BEGIN
Lemma try_parse_accepts_witness :
  accepted sample_image sample_parsed /\
  exists v, wrapper_value (mkSymbol (advance 256 (1 * sizeof_symbol)) (Some 304)) sample_image = Ok (v, sample_image).
Proof.
  destruct (try_parse_accepts sample_image sample_parsed "" 0 sample_bytes) as [Ha Hs];
    [vm_compute; reflexivity | vm_compute; reflexivity |]. split; [exact Ha|].
  apply (Hs 256 1); [reflexivity | vm_compute; congruence | vm_compute; split; congruence].
Defined.

Lemma relocation_applied_witness :
  exists segment' out,
    calculate_and_write (mkRelocation (rela_ptr (Some 312)) (Some 256) (Some 304)) 0 0x400000 0 sample_image sample_image
      = Ok ((out, segment'), sample_image) /\ load 480 8 segment' = Ok (0x400010, segment').
Proof.
  destruct (relocation_applied sample_image (mkRelocation (rela_ptr (Some 312)) (Some 256) (Some 304))
    (mkRela 480 8 16) 0 0x400000 0 sample_image) as [_ H];
    [vm_compute; reflexivity | cbn; lia | unfold is_u64; cbn; lia | unfold is_u64; lia | vm_compute; congruence |].
  cbn -[calculate_and_write load] in H. destruct H as (value & segment' & out & -> & E & _ & _ & L & _).
  exists segment', out. split; [exact E | exact L].
Defined.

(** Each part of the layout that is not checked is needed: a program header
    offset that wraps around past the end of the address space passes the check of
    the table and is then read through, dynamic entries without a null entry are
    read up to the end of the image and beyond, and in an image without a section
    table the loop over its sections starts past their end. *)
Theorem unchecked_layout_faults :
  try_parse (sample_object (2 ^ 64 - 56) 2 176) = Err Fault /\
  try_parse (sample_object 64 2 488 ++ encode_dynamic 1 0) = Err Fault /\
  try_parse (sample_object 64 0 176) = Err Fault.
Proof. repeat split; vm_compute; reflexivity. Qed.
END
§ Assigned task
Each line in the data that holds the string "split" should be found and copied.

§ Written answer
    [vm_compute; reflexivity | vm_compute; reflexivity |]. split; [exact Ha|].
  apply (Hs 256 1); [reflexivity | vm_compute; congruence | vm_compute; split; congruence].
  exists segment', out. split; [exact E | exact L].
Proof. repeat split; vm_compute; reflexivity. Qed.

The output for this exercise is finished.